§ **PROBLEM STATEMENT**
Using the material below, print the line that contains "From Stdlib Require", the line that contains "ErrParseFloat (word : string)", and every line in between, exactly and nothing else.

§ **DATASET RECORDS**
(** * eulumies: the IESNA LM-63 reader and writer, the keyword rules and the
    converter

    A shallow embedding of [ies.go], [filereader.go], [conversion.go] and
    of the structure and the symmetry methods of [eulumdat.go].

    Conventions of the embedding.
    - A Go [string] is a byte string: Rocq's [string], one [ascii] per byte,
      so that Go's [len] is [String.length].
    - A Go [int] is a 64-bit integer, modelled as a [Z] in the int64 range;
      the one product the parser computes is wrapped explicitly.
    - A [map[string]string] value is either nil or a table:
      [option (gmap string string)]. Reading a nil map is reading an empty
      one; assigning to an entry of a nil map panics.
    - A [*bufio.Scanner] over the input file is the current token together
      with the physical lines not yet delivered (what [bufio.ScanLines]
      produces); read errors of the underlying file are not modelled.
    - A call either returns, returns an [error], or panics at run time
      (index out of range, negative [make] length, assignment to an entry
      of a nil map, nil pointer dereference): type [result].
    - [float64] values are kept abstract: the development is parametric in
      the type of floats, in [strconv.ParseFloat] and in the two
      functions that print a float.
    - [Export] is modelled by the strings it passes to [WriteString], in
      order; the file is taken to be created and written without error.
      One of its loops need not end: the model takes fuel, and [None]
      stands for a call that is still running when the fuel is used up. *)

From Stdlib Require Import ZArith Ascii String List Lia Bool DecimalString.
From stdpp Require Import base option list gmap strings fin_maps.

Open Scope string_scope.
Open Scope Z_scope.

(** ** Outcomes of a call *)

Inductive error : Type :=
  | ErrUnexpectedEOF
  | ErrLineTooLong (line : string)
  | ErrInvalidFormat (line : string)
  | ErrKeywordNotAllowed (keyword format : string)
  | ErrUnexpectedBlock
  | ErrMoreBeforeKeyword
  | ErrExtraBeforeKeyword
  | ErrRequiredKeywordsMissing
  | ErrExpectedKeywordOrTilt (line : string)
  | ErrTiltFromFile
  | ErrNoInteger
  | ErrAtoi (word : string)
  | ErrParseFloat (word : string)
  | ErrValidate (msg : string).

Inductive panic : Type :=
  | IndexOutOfRange (index : Z) (len : Z)
  | MakeLenOutOfRange (len : Z)
  | AssignToNilMap
  | NilDereference.

Inductive result (A : Type) : Type :=
  | Ok (a : A)
  | Err (e : error)
  | Panic (p : panic).

Arguments Ok {A} a.
Arguments Err {A} e.
Arguments Panic {A} p.

#[global] Instance result_ret : MRet result := fun A a => Ok a.

#[global] Instance result_bind : MBind result := fun A B k r =>
  match r with
  | Ok a => k a
  | Err e => Err e
  | Panic p => Panic p
  end.

Definition isOk {A : Type} (r : result A) : bool :=
  match r with Ok _ => true | _ => false end.

Definition isErr {A : Type} (r : result A) : bool :=
  match r with Err _ => true | _ => false end.

Definition isPanic {A : Type} (r : result A) : bool :=
  match r with Panic _ => true | _ => false end.

(** ** Byte strings *)

Module Bytes.
(** X1. When no collaborator ever fails and every field of the parsed
    summarization template is [{text}], [get_job_description_from_url]
    returns, and [job_description] is set afterwards. *)
Theorem fetch_returns_when_nothing_fails (url : pystr) (s : Sys LLMResumer) :
  (forall t, exists u, create_driver_selenium_reply E t = Reply u) ->
  (forall t, exists u, get_reply E t url = Reply u) ->
  (forall t, exists u, find_element_reply E t = Reply u) ->
  (forall t, exists response, get_attribute_reply E t = Reply response) ->
  (forall t, exists p, tempfile_reply E t = Reply p) ->
  (forall t p data, exists u, write_reply E t p data = Reply u) ->
  (forall t p, exists document, load_reply E t p = Reply document) ->
  (forall t docs, exists u, embed_reply E t docs = Reply u) ->
  (forall t docs input, exists found, retrieve_reply E t docs input = Reply found) ->
  (forall t p, exists answer, model_reply E t p = Reply answer) ->
  (exists ps,
     from_template_reply E (dedent E (summarize_prompt_template (strings (obj s))))
     = Reply ps
     /\ Forall (fun sg => forall x, sg = Var x -> x = py "text") ps) ->
  exists s',
    get_job_description_from_url E url s = (Ok tt, s')
    /\ is_Some (job_description (obj s')).
Proof.
  intros Hcreate Hget Hfind Hattr Htmp Hwrite Hload Hembed Hretr Hmodel
    (ps & Hps & Hfields).
  assert (Hb : exists vs s1, before_chain E url s = (Ok (vs, ps), s1)).
  { unfold before_chain, bind. rewrite fetch_page_run. cbv zeta.
    destruct (Hcreate (the_trace s)) as [u1 ->].
    destruct (Hget (the_trace (open_session s))) as [u2 ->].
    match goal with |- context [find_element_reply E ?t] =>
      destruct (Hfind t) as [u3 ->] end.
    match goal with |- context [get_attribute_reply E ?t] =>
      destruct (Hattr t) as [response ->] end.
    rewrite load_text_run. cbv zeta.
    match goal with |- context [tempfile_reply E ?t] =>
      destruct (Htmp t) as [p ->] end.
    match goal with |- context [write_reply E ?t p response] =>
      destruct (Hwrite t p response) as [u4 ->] end.
    match goal with |- context [write_reply E ?t p []] =>
      destruct (Hwrite t p []) as [u4' ->] end.
    match goal with |- context [load_reply E ?t ?a] =>
      destruct (Hload t a) as [document ->] end.
    rewrite build_chain_run. cbv zeta.
    match goal with |- context [embed_reply E ?t ?a] =>
      destruct (Hembed t a) as [u5 ->] end.
    cbn [log obj delete_file create_file close_session open_session].
    rewrite Hps. eauto. }
  destruct Hb as (vs & s1 & Hb).
  rewrite get_job_description_from_url_blocks, (bind_ok _ _ _ _ _ Hb).
  rewrite run_chain_run, qa_chain_run. cbn [fst snd]. cbv zeta.
  match goal with |- context [retrieve_reply E ?t ?a ?b] =>
    destruct (Hretr t a b) as [docs ->] end.
  match goal with |- context [model_reply E ?t ?a] =>
    destruct (Hmodel t a) as [o1 ->] end.
  destruct (format_template_bound ps (<[py "text" := o1]> ∅)) as [t2 ->].
  { eapply Forall_impl; [exact Hfields|]. intros sg Hsg x Hx.
    rewrite (Hsg x Hx), lookup_insert_eq. eauto. }
  match goal with |- context [model_reply E ?t ?a] =>
    destruct (Hmodel t a) as [o2 ->] end.
  eexists. split; [reflexivity|]. cbn. eauto.
Qed.

(** X2. A summarization template with a field other than [{text}] makes the
    fetch fail after the first stage: once the chain is built, the chunks are
    retrieved and the model has answered the first-stage prompt, the method
    raises a [KeyError] for such a field; that one model call is all it has
    asked, and [job_description] is left as it was. *)
Theorem foreign_field_fails_after_first_stage (url : pystr) (s : Sys LLMResumer)
    vs ps s1 docs o1 (x : pystr) :
  before_chain E url s = (Ok (vs, ps), s1) ->
  retrieve_reply E (the_trace s1) (docstore vs) q = Reply docs ->
  model_reply E (the_trace s1 ++ [EvRetrieve q])
    (StringPromptValue (stage1_text q (format_docs docs))) = Reply o1 ->
  Var x ∈ ps -> x <> py "text" ->
  exists y s',
    get_job_description_from_url E url s = (Raise (KeyError y), s')
    /\ Var y ∈ ps /\ y <> py "text"
    /\ model_calls (the_trace s')
       = model_calls (the_trace s)
           ++ [StringPromptValue (stage1_text q (format_docs docs))]
    /\ job_description (obj s') = job_description (obj s).
Proof.
  intros Hb Hr Hm Hin Hx.
  destruct (format_template_unbound ps (<[py "text" := o1]> ∅) x Hin) as [e He].
  { rewrite lookup_insert_ne by congruence. apply lookup_empty. }
  destruct (format_template_raise _ _ _ He) as (y & -> & Hy & Hnone).
  exists y. eexists. split.
  - rewrite get_job_description_from_url_blocks, (bind_ok _ _ _ _ _ Hb).
    rewrite run_chain_run, qa_chain_run. cbn [fst snd]. fold q. rewrite Hr. cbv zeta.
    change (the_trace (log (EvRetrieve q) s1)) with (the_trace s1 ++ [EvRetrieve q]).
    rewrite Hm, He. reflexivity.
  - repeat apply conj.
    + exact Hy.
    + intros ->. now rewrite lookup_insert_eq in Hnone.
    + pose proof (before_chain_asks_nothing url s) as Hc. rewrite Hb in Hc.
      cbn [snd] in Hc. unfold the_trace in *. cbn [log world trace].
      rewrite !model_calls_app, Hc. cbn [model_calls]. now rewrite app_nil_r.
    + pose proof (before_chain_keeps_obj E url s) as Ho. rewrite Hb in Ho.
      cbn [snd] in Ho. cbn [log obj]. now rewrite Ho.
Qed.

§ **EXERCISE RESULT**
From Stdlib Require Import ZArith Ascii String List Lia Bool DecimalString.
From stdpp Require Import base option list gmap strings fin_maps.

Open Scope string_scope.
Open Scope Z_scope.

(** ** Outcomes of a call *)

Inductive error : Type :=
  | ErrUnexpectedEOF
  | ErrLineTooLong (line : string)
  | ErrInvalidFormat (line : string)
  | ErrKeywordNotAllowed (keyword format : string)
  | ErrUnexpectedBlock
  | ErrMoreBeforeKeyword
  | ErrExtraBeforeKeyword
  | ErrRequiredKeywordsMissing
  | ErrExpectedKeywordOrTilt (line : string)
  | ErrTiltFromFile
  | ErrNoInteger
  | ErrAtoi (word : string)
  | ErrParseFloat (word : string)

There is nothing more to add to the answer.